Let $v \in \ker \left( \begin{array}{ccc} B & A^T \\ A & 0 \\ \end{array} \right)$. We need to prove that $v = 0$.

Write $v$ in the block-matrix form $v = \left(\begin{matrix} x \\ y \end{matrix}\right)$, where $x$ is a length-$n$ vector and $y$ is a length-$m$ vector. Then, $\left(\begin{matrix} x \\ y \end{matrix}\right) = v \in \ker \left( \begin{array}{ccc} B & A^T \\ A & 0 \\ \end{array} \right)$, so that $0 = \left( \begin{array}{ccc} B & A^T \\ A & 0 \\ \end{array} \right) \left(\begin{matrix} x \\ y \end{matrix}\right) = \left(\begin{matrix} Bx+A^Ty \\ Ax \end{matrix}\right)$. Hence, $0 = Bx + A^Ty$ and $0 = Ax$.

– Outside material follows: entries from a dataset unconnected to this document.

(** * munus-moneyapp: the financial projection engine

    A shallow embedding of the two calculators held in
    [src/lib/income-calculator.ts]: the income calculator (net income and
    savings rate) and the investment calculator the tests import as
    [./calculator] (monthly-contribution compound projection and its risk
    scenarios), with the properties the specification states about them;
    and of the parts of the screens and charts that compute with their
    results (the plotted points, the income screen's derived values, the
    account handlers and the expense totals).

    Number model.  A JavaScript [number] holding a finite value is
    modelled as an exact rational ([Q]): [+], [-], [*] and division by a
    non-zero literal are the exact operations, and values are compared up
    to [Qeq].  The one division whose divisor is a run-time value is
    partial ([Number_div]): on a zero divisor the source gets an infinity
    or NaN, the model gets no value.  [years] is an integer ([Z]), as the
    loop that counts up to it and every caller treat it.  Reading a
    property of [undefined] raises a TypeError in the source; a function
    that can do so returns [option], with [None] for the throw.

    Binary64.  The source computes in binary64, where every operation is
    rounded.  The theorems are proved on the exact reading, and stated so
    that the rounded program satisfies them too below 2^53: equalities
    are stated where the binary64 operations involved are exact (whole
    amounts, a total not below the principal), and as one-unit tolerances
    or under a size condition elsewhere.  [Binary64] holds the two
    calculators on primitive floats, and Part VI runs both readings on the
    inputs that decide those restrictions.  Overflow to an infinity or
    NaN is outside both the statements and the runs. *)

From Stdlib Require Import QArith Qround Qminmax Qpower ZArith List Bool Lia Lqa.
From Stdlib Require String DecimalString.
From Stdlib Require PrimFloat FloatOps.
Import ListNotations String.StringSyntax.

Local Open Scope string_scope.
Local Open Scope Q_scope.

(** * Part I: the program *)

(** ** The pieces of the JavaScript runtime the code relies on *)

Module JS.

(** [Math.round]: the nearest integer, a tie going to the larger one. *)
Definition Math_round (x : Q) : Q := inject_Z (Qfloor (x + (1 # 2))).

(** [Math.max] of two numbers. *)
Definition Math_max (x y : Q) : Q := Qmax x y.

(** [x / y] for a divisor known only at run time. *)
Definition Number_div (x y : Q) : option Q :=
  if Qeq_bool y 0 then None else Some (x / y).

(** [a[i]]: [undefined] (here [None]) outside [0 .. a.length - 1]. *)
Definition index {A : Type} (a : list A) (i : Z) : option A :=
  if (i <? 0)%Z then None else nth_error a (Z.to_nat i).

(** [a.length] *)
Definition Array_length {A : Type} (a : list A) : Z := Z.of_nat (length a).

End JS.

Import JS.

Notation "x <- c ;; k" := (match c with Some x => k | None => None end)
  (at level 61, c at next level, right associativity).

(** ** The income calculator *)

Definition calculateNetIncome (grossIncome : Q) : Q :=
  let deductionRate := 2 # 10 in
  let deductionRate :=
    if Qle_bool 1000 grossIncome then 25 # 100
    else if Qle_bool 600 grossIncome then 22 # 100
    else deductionRate in
  Math_round (grossIncome * (1 - deductionRate)).

Definition calculateSavingsRate (grossIncome bonus monthlyExpense : Q)
  : option Q :=
  let netIncome := calculateNetIncome grossIncome in
  let annualNetIncome := netIncome + bonus in
  let annualExpense := monthlyExpense * 12 in
  let annualSavings := annualNetIncome - annualExpense in
  if Qeq_bool annualNetIncome 0 then Some 0
  else
    ratio <- Number_div annualSavings annualNetIncome ;;
    Some (Math_max 0 (Math_round (ratio * 100))).

(** ** The investment calculator *)

Record SimulationParams : Type := {
  monthlyAmount : Q;
  years : Z;
  annualReturn : Q;
  fees : option Q;
  taxRate : option Q
}.

Record YearlyData : Type := {
  year : Z;
  principal : Q;
  earnings : Q;
  total : Q;
  yearlyEarnings : Q
}.

Record SimulationResult : Type := {
  finalAmount : Q;
  totalPrincipal : Q;
  totalEarnings : Q;
  yearlyData : list YearlyData
}.

Record RiskScenario : Type := {
  optimistic : SimulationResult;
  base : SimulationResult;
  pessimistic : SimulationResult
}.

(** The destructuring defaults [fees = 0] and [taxRate = 0]. *)
Definition feesOrDefault (params : SimulationParams) : Q :=
  match fees params with Some f => f | None => 0 end.

Definition taxRateOrDefault (params : SimulationParams) : Q :=
  match taxRate params with Some t => t | None => 0 end.

(** The inner loop, [for (let month = 1; month <= 12; month++)], as a
    recursion on the number of months still to run; the body does not
    read [month]. *)
Fixpoint monthLoop (months : nat) (monthlyAmount monthlyReturn yearEndTotal : Q)
  : Q :=
  match months with
  | O => yearEndTotal
  | S rest =>
      monthLoop rest monthlyAmount monthlyReturn
        ((yearEndTotal + monthlyAmount) * (1 + monthlyReturn))
  end.

(** The variables the outer loop updates. *)
Record LoopState : Type := {
  currentPrincipal : Q;
  currentTotal : Q;
  pushed : list YearlyData
}.

Definition initialState : LoopState :=
  {| currentPrincipal := 0; currentTotal := 0; pushed := [] |}.

(** One pass through the body of the outer loop. *)
Definition yearBody (monthlyAmount monthlyReturn : Q) (year : Z) (s : LoopState)
  : LoopState :=
  let yearlyPrincipal := monthlyAmount * 12 in
  let currentPrincipal' := currentPrincipal s + yearlyPrincipal in
  let yearEndTotal := monthLoop 12 monthlyAmount monthlyReturn (currentTotal s) in
  let previousTotal := currentTotal s in
  let currentTotal' := yearEndTotal in
  let yearlyEarnings := currentTotal' - previousTotal - yearlyPrincipal in
  let totalEarnings := currentTotal' - currentPrincipal' in
  {| currentPrincipal := currentPrincipal';
     currentTotal := currentTotal';
     pushed := pushed s ++
       [ {| year := year;
            principal := Math_round currentPrincipal';
            earnings := Math_round totalEarnings;
            total := Math_round currentTotal';
            yearlyEarnings := Math_round yearlyEarnings |} ] |}.

(** The outer loop, [for (let year = 1; year <= years; year++)].  [fuel]
    bounds the number of passes; the loop leaves by its guard
    ([yearLoop_fuel_irrelevant] below: [Z.to_nat years] passes are enough). *)
Fixpoint yearLoop (fuel : nat) (years : Z) (monthlyAmount monthlyReturn : Q)
    (year : Z) (s : LoopState) : LoopState :=
  match fuel with
  | O => s
  | S rest =>
      if (year <=? years)%Z then
        yearLoop rest years monthlyAmount monthlyReturn (year + 1)
          (yearBody monthlyAmount monthlyReturn year s)
      else s
  end.

Definition calculateInvestment (params : SimulationParams)
  : option SimulationResult :=
  let monthlyAmount := monthlyAmount params in
  let years := years params in
  let annualReturn := annualReturn params in
  let fees := feesOrDefault params in
  let taxRate := taxRateOrDefault params in
  let effectiveReturn := (annualReturn - fees) / 100 in
  let monthlyReturn := effectiveReturn / 12 in
  let s :=
    yearLoop (Z.to_nat years) years monthlyAmount monthlyReturn 1 initialState in
  let yearlyData := pushed s in
  finalData <- index yearlyData (Array_length yearlyData - 1) ;;
  Some {| finalAmount := total finalData;
          totalPrincipal := principal finalData;
          totalEarnings := earnings finalData;
          yearlyData := yearlyData |}.

(** [{...params, annualReturn: r}] *)
Definition withAnnualReturn (params : SimulationParams) (r : Q)
  : SimulationParams :=
  {| monthlyAmount := monthlyAmount params;
     years := years params;
     annualReturn := r;
     fees := fees params;
     taxRate := taxRate params |}.

Definition calculateRiskScenarios (params : SimulationParams)
  : option RiskScenario :=
  let returnVariance := 2 in
  o <- calculateInvestment
         (withAnnualReturn params (annualReturn params + returnVariance)) ;;
  b <- calculateInvestment params ;;
  p <- calculateInvestment
         (withAnnualReturn params
            (Math_max 0 (annualReturn params - returnVariance))) ;;
  Some {| optimistic := o; base := b; pessimistic := p |}.

(** ** The income calculator: the remaining functions *)

Definition calculateMonthlyNetIncome (netIncome : Q) : Q :=
  Math_round ((netIncome / 12) * 10) / 10.

Definition calculateTotalIncome (grossIncome bonus years : Q) : Q :=
  let annualIncome := grossIncome + bonus in
  annualIncome * years.

Definition calculateTotalExpense (monthlyExpense years : Q) : Q :=
  monthlyExpense * 12 * years.

Definition calculateSavings (grossIncome bonus monthlyExpense years : Q) : Q :=
  let netIncome := calculateNetIncome grossIncome in
  let totalNetIncome := (netIncome + bonus) * years in
  let totalExpense := calculateTotalExpense monthlyExpense years in
  Math_max 0 (totalNetIncome - totalExpense).

Module YearlyIncomeData.

Record t : Type := {
  year : Z;
  grossIncome : Q;
  netIncome : Q;
  expense : Q;
  savings : Q
}.

End YearlyIncomeData.

(** The loop of [generateYearlyIncomeData],
    [for (let i = 1; i <= years; i++)], with the variables it updates
    ([cumulativeSavings], [data]); [fuel] bounds the number of passes. *)
Fixpoint incomeLoop (fuel : nat) (years : Z)
    (grossIncome bonus annualNetIncome annualExpense annualSavings : Q)
    (i : Z) (cumulativeSavings : Q) (data : list YearlyIncomeData.t)
  : list YearlyIncomeData.t :=
  match fuel with
  | O => data
  | S rest =>
      if (i <=? years)%Z then
        let cumulativeSavings' := cumulativeSavings + annualSavings in
        incomeLoop rest years grossIncome bonus annualNetIncome annualExpense
          annualSavings (i + 1) cumulativeSavings'
          (data ++
             [ {| YearlyIncomeData.year := i;
                  YearlyIncomeData.grossIncome := grossIncome + bonus;
                  YearlyIncomeData.netIncome := annualNetIncome;
                  YearlyIncomeData.expense := annualExpense;
                  YearlyIncomeData.savings := cumulativeSavings' |} ])
      else data
  end.

Definition generateYearlyIncomeData (grossIncome bonus monthlyExpense : Q)
    (years : Z) : list YearlyIncomeData.t :=
  let netIncome := calculateNetIncome grossIncome in
  let annualNetIncome := netIncome + bonus in
  let annualExpense := monthlyExpense * 12 in
  let annualSavings := Math_max 0 (annualNetIncome - annualExpense) in
  incomeLoop (Z.to_nat years) years grossIncome bonus annualNetIncome
    annualExpense annualSavings 1 0 [].

(** ** The preset catalogue *)

Module Preset.

Record t : Type := {
  id : String.string;
  name : String.string;
  description : String.string;
  params : SimulationParams
}.

End Preset.

Definition PRESETS : list Preset.t :=
  [ {| Preset.id := "nisa_standard";
       Preset.name := "つみたてNISA標準";
       Preset.description := "月33,333円を20年間、年利5%で運用";
       Preset.params :=
         {| monthlyAmount := 33333; years := 20; annualReturn := 5;
            fees := None; taxRate := None |} |};
    {| Preset.id := "conservative";
       Preset.name := "保守的";
       Preset.description := "月20,000円を30年間、年利3%で運用";
       Preset.params :=
         {| monthlyAmount := 20000; years := 30; annualReturn := 3;
            fees := None; taxRate := None |} |};
    {| Preset.id := "aggressive";
       Preset.name := "積極的";
       Preset.description := "月50,000円を15年間、年利7%で運用";
       Preset.params :=
         {| monthlyAmount := 50000; years := 15; annualReturn := 7;
            fees := None; taxRate := None |} |};
    {| Preset.id := "retirement";
       Preset.name := "老後準備";
       Preset.description := "月30,000円を30年間、年利5%で運用";
       Preset.params :=
         {| monthlyAmount := 30000; years := 30; annualReturn := 5;
            fees := None; taxRate := None |} |} ].

(** ** More of the runtime, for the screens and charts *)

(** [a.filter((element, index) => ...)], scanning from [index]. *)
Fixpoint Array_filter_from {A : Type} (callback : A -> Z -> bool) (index : Z)
    (a : list A) : list A :=
  match a with
  | [] => []
  | element :: rest =>
      if callback element index
      then element :: Array_filter_from callback (index + 1) rest
      else Array_filter_from callback (index + 1) rest
  end.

We have $0 = Ax$, thus $x \in \ker A$. Hence, $x$ lies in the column space of $Z$ (since the columns of $Z$ span $\ker A$). That is, $x = Zz$ for some vector $z$. Fix such a $z$. We have $0 = B\underbrace{x}_{=Zz} + A^Ty = BZz + A^Ty$, so that $BZz = -A^Ty$. Multiplying this with $Z^T$ from the left, we obtain $Z^TBZz = -\underbrace{Z^TA^T}_{=\left(AZ\right)^T=0 \ \text{(since } AZ = 0 \text{)}}y = 0$. Hence, $z \in \ker \left(Z^TBZ\right)$, so that $z = 0$ (since $Z^TBZ$ is nonsingular).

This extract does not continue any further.